Two specific dynamics stick out that have pushed advisors into the arms of these firms: the colossal misstep by wirehouses to bail out on the protocol, and the movement by these same firms to box in advisors with fine print on a near annual basis when further changes (read: reductions) occur in their payout grids.
The narrative inside wirehouses for far too long has been ‘brand is better than broker’ – and the industry has finally reached a breaking point.
Stifel has tripled its recruiting success in the past two years versus the previous two based on the above dynamic. And they’ve done little to ‘juice’ their recruiting deal. They’ve simply executed on the truth of their narrative and picked up the pieces of old wirehouse culture that empowers advisors, rather than neutering them.
Ameriprise has found a way to offer a near class leading deal and coupled it with a seamless move to the independent space ‘in-kind’ should an advisor or team choose to do so.
**Actually as of this writing Ameriprise has scaled up their deal again for elite teams to nearly 370-400%.**
As of the past three months another player has emerged, Rockefeller Capital Management. They’ve been grabbing billion dollar teams from wirehouses in money center cities across the US left and right. Greg Fleming and his team seem to have their legs underneath them and have taken off.
The larger narrative remains as such – the wirehouses (and the banks that either own them outright or have significant equity stakes in their operations) haven’t made a meaningful correct step in the direction of advisors in years.

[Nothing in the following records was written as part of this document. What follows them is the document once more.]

Lemma journaled_idle {A} (m : JM A) : respects (on_conn keeps_cards) m → respects idle (journaled m).
Proof.
  intros Hm t. specialize (Hm (journal t)). unfold journaled, attempt, zoom.
  destruct (m (journal t)) as [r j]. by split.
Qed.
Lemma pass_idle ms : respects idle (pass ms).
Proof. intros t. split; [apply others_keep_cards|done]. Qed.
Lemma modify_idle f :
  (∀ t, journal (f t) = journal t ∧ tim_asked (f t) = tim_asked t) → respects idle (modify f : TM unit).
Proof. intros Hf t. destruct (Hf t) as [E1 E2]. split; simpl; [by rewrite E1|by rewrite E2]. Qed.
Lemma ask_idle {A} (answer : list Asked → Asked → A) a : charge_of a = None → respects idle (ask answer a).
Proof.
  intros Ha t. split; [apply others_keep_cards|]. intros j.
  change (tim_asked (snd (ask answer a t))) with (tim_asked t ++ [a]). rewrite charges_app, charges_one, Ha. simpl. lia.
Qed.
#[local] Hint Resolve journaled_idle pass_idle : respects.
#[local] Hint Extern 2 (respects idle (ask _ _)) => (apply ask_idle; reflexivity) : respects.
#[local] Hint Extern 2 (respects idle (modify _)) => (apply modify_idle; intros ?; by split) : respects.

(** ** A payment *)

Section payment.
Variables (spec : TerminalSpec) (req : PurchaseRequest).

Lemma roll_back_idle why : respects idle (roll_back spec req why).
Proof. unfold roll_back. solve_respects. Qed.
Lemma commit_idle facts tid : respects idle (commit spec req facts tid).
Proof. unfold commit. solve_respects. Qed.
#[local] Hint Resolve roll_back_idle commit_idle : respects.
Lemma authorized_idle facts tid : respects idle (authorized spec req facts tid).
Proof. unfold authorized. solve_respects. Qed.
Lemma authorization_refused_idle : respects idle (authorization_refused req).
Proof. unfold authorization_refused. solve_respects. Qed.
#[local] Hint Resolve authorized_idle authorization_refused_idle : respects.
Lemma recv_timeout_idle ms : respects idle (recv_timeout ms).
Proof. unfold recv_timeout. solve_respects. Qed.
Lemma settle_held_idle op facts tid : respects idle (settle_held spec req op facts tid).
Proof. unfold settle_held. solve_respects. Qed.
#[local] Hint Resolve recv_timeout_idle settle_held_idle : respects.
Lemma hold_loop_idle fuel deadline facts tid : respects idle (hold_loop spec req fuel deadline facts tid).
Proof. induction fuel as [|fuel IH]; simpl; solve_respects. Qed.
Lemma release_loop_idle fuel until : respects idle (release_loop spec req fuel until).
Proof. induction fuel as [|fuel IH]; simpl; solve_respects. Qed.
#[local] Hint Resolve hold_loop_idle release_loop_idle : respects.
Lemma after_transaction_idle facts tid : respects idle (after_transaction spec req facts tid).
Proof. unfold after_transaction, hold. solve_respects. Qed.
Lemma release_idle : respects idle (release spec req).
Proof. unfold release. solve_respects. Qed.
Lemma wind_up_idle ended : respects idle (_ ← released req; _ ← answer_late ended; mret ended : TM PurchaseEnd).
Proof. unfold released, answer_late. solve_respects. Qed.
End payment.

(** ** The contact stands before the charge *)

(** The journal has just recorded the contact of job [j]. *)
Definition may_charge (j : Z) (t : Tim) : Prop :=
  charged_once t ∧ charges j (tim_asked t) = 0%nat ∧ has_card (conn (journal t)) j.

Lemma contact_may_charge j ip amount base tx target t t1 :
  journaled (card_contact_of j ip amount base tx target) t = (Ok (Ok true), t1) →
  charged_once t → may_charge j t1.
Proof.
  intros E Ht. assert (idle t t1) as Hi.
  { change t1 with (snd (Ok (E := Empty_set) (Ok (E := string) true), t1)). rewrite <- E.
    apply journaled_idle, card_contact_of_keeps. }
  split; [by apply (idle_keeps t)|]. destruct Hi as [_ Hc]. rewrite Hc.
  unfold journaled, attempt, zoom in E. destruct (card_contact_of _ _ _ _ _ _ _) as [r s] eqn:Er.
  simplify_eq. apply card_contact_of_ok in Er as (_ & Hno & _ & c & Hcs & Hj & _). split.
  - destruct (Ht j) as [_ Hh]. destruct (charges j (tim_asked t)); [done|].
    specialize (Hh ltac:(lia)). unfold has_card in Hh. by rewrite Hno in Hh.
  - apply has_card_spec. simpl. rewrite Hcs. exists c. split; [|done]. apply in_or_app. right. by left.
Qed.
Lemma ask_charges {A} (answer : list Asked → Asked → A) a j t :
  charge_of a = Some j → may_charge j t → charged_once (snd (ask answer a t)).
Proof.
  intros Ha (Ht & Hc & Hh) j'. change (tim_asked (snd (ask answer a t))) with (tim_asked t ++ [a]).
  change (conn (journal (snd (ask answer a t)))) with (conn (meanwhile (steps t) (journal t))).
  rewrite charges_app, charges_one, Ha. pose proof (others_keep_cards (steps t) (journal t)) as Hk.
  destruct (decide (j' = j)) as [->|Hne].
  - rewrite bool_decide_true by done. rewrite Hc. split; [lia|auto].
  - rewrite bool_decide_false by congruence. destruct (Ht j') as [Hle Hcard].
    rewrite Nat.add_0_r. auto.
Qed.
Lemma charge_keeps {A B} (answer : list Asked → Asked → A) (f : A → TM B) a j t :
  charge_of a = Some j → may_charge j t → (∀ r, respects (keeps charged_once) (f r)) →
  charged_once (snd ((ask answer a ≫= f) t)).
Proof.
  intros Ha Ht Hf. unfold mbind, M_bind.
  destruct (never_fails (ask answer a) t) as (r & t1 & E). rewrite E. apply Hf.
  change t1 with (snd (Ok (E := Empty_set) r, t1)). rewrite <- E. by apply (ask_charges answer a j).
Qed.

Lemma mine_charges spec req : charge_of (mine spec req (TTransaction (pr_kind req) (pr_amount_minor req))) = Some (pr_job_id req).
Proof. done. Qed.
#[local] Hint Extern 1 (respects (keeps charged_once) _) => (apply keeps_of_idle; solve [eauto 4 with respects typeclass_instances]) : respects.
#[local] Hint Resolve after_transaction_idle release_idle wind_up_idle : respects.

Lemma contact_transact spec req base tid (asked : PurchaseEnd) (failed : string → PurchaseEnd) :
  respects (keeps charged_once)
    (c ← contact spec req base;
     match c with
     | Some AlreadyAsked => mret asked
     | Some (JournalFailed why) => mret (failed why)
     | None => transact spec req tid
     end).
Proof.
  intros t Ht. unfold contact, mbind at 1 2, M_bind at 1 2.
  destruct (never_fails (journaled (card_contact_of (pr_job_id req) (ts_ip spec) (pr_amount_minor req) base
    (tx_type (pr_kind req)) None)) t) as (r & t1 & E). rewrite E.
  assert (idle t t1) as Hi.
  { change t1 with (snd (Ok (E := Empty_set) r, t1)). rewrite <- E. apply journaled_idle, card_contact_of_keeps. }
  destruct r as [[]|e]; [|by apply (idle_keeps t t1)..].
  apply (charge_keeps _ _ _ _ _ (mine_charges spec req)); [by eapply contact_may_charge|].
  intros r. apply keeps_of_idle. solve_respects.
Qed.
Lemma logged_in_keeps spec req : respects (keeps charged_once) (logged_in spec req).
Proof.
  unfold logged_in. apply respects_bind; [apply _|auto with respects|]. intros [tid|e]; [|apply respects_ret, _].
  destruct (wrong_terminal spec tid); [apply respects_ret, _|].
  apply respects_bind; [apply _|auto with respects|]. intros last. cbv zeta.
  apply (contact_transact spec req _ tid _ (λ why, Refused CODE_BRIDGE_ERROR
    ("the journal did not record the terminal contact (" +:+ why
       +:+ ") - the transaction was not sent, nothing charged"))).
Qed.
Lemma run_purchase_keeps spec req : respects (keeps charged_once) (run_purchase spec req).
Proof.
  unfold run_purchase. destruct (tim_terminal spec); [|apply respects_ret, _].
  apply respects_bind; [apply _|auto with respects|]. intros [[]|e]; [|apply respects_ret, _].
  apply respects_bind; [apply _|auto with respects|]. intros l.
  apply respects_bind; [apply _| |].
  - destruct l; [|apply respects_ret, _]. apply respects_bind; [apply _|apply logged_in_keeps|]. intros ended.
    apply keeps_of_idle. solve_respects.
  - intros ended. apply respects_bind; [apply _|auto with respects|]. intros d. apply keeps_of_idle, wind_up_idle.
Qed.

(** ** The other jobs *)

Lemma set_state_idle ip st : respects idle (set_state ip st).
Proof. unfold set_state. auto with respects. Qed.
Lemma session_ended_idle ip : respects idle (session_ended ip).
Proof. unfold session_ended. auto with respects. Qed.
#[local] Hint Resolve set_state_idle session_ended_idle run_purchase_keeps : respects.

Lemma with_session_keeps {A} spec job (work : option string → TM A) :
  (∀ tid, respects (keeps charged_once) (work tid)) → respects (keeps charged_once) (with_session spec job work).
Proof. intros Hw. unfold with_session. solve_respects. Qed.
Lemma on_terminal_keeps {A} spec (work : TM A) :
  respects (keeps charged_once) work → respects (keeps charged_once) (on_terminal config spec work).
Proof. intros Hw. unfold on_terminal. solve_respects. Qed.
#[local] Hint Resolve with_session_keeps on_terminal_keeps : respects.
Lemma one_session_keeps {A} spec job nothing (work : option string → TM A) :
  (∀ tid, respects (keeps charged_once) (work tid)) →
  respects (keeps charged_once) (one_session config spec job nothing work).
Proof. intros Hw. unfold one_session. solve_respects. Qed.

Lemma two_phase_keeps job kind channel : respects (keeps charged_once) (two_phase config job kind channel).
Proof. unfold two_phase, stored_seq, open_channel, end_outcome. solve_respects. Qed.
Lemma settle_purchase_idle job target : respects idle (settle_purchase job target).
Proof. unfold settle_purchase. solve_respects. Qed.
#[local] Hint Resolve settle_purchase_idle : respects.
Lemma settle_idle job op answer : respects idle (settle job op answer).
Proof. unfold settle. solve_respects. Qed.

It’s well known that pain and fear are competing emotions when it comes to change. Most individuals will endure pain for long periods of time if the fear of change outweighs their current pain. That is true of a move down the perceived wealth management ‘business card/logo’ competition.
But now, the numbers simply don’t lie – the pain has been overwhelming, and the fear has subsided. Advisors have become quite comfortable leaving organizations like the ’Bank of Merrill’ for friendlier confines. Stifel, Ameriprise, Raymond James, etc are more than happy to welcome them with open arms.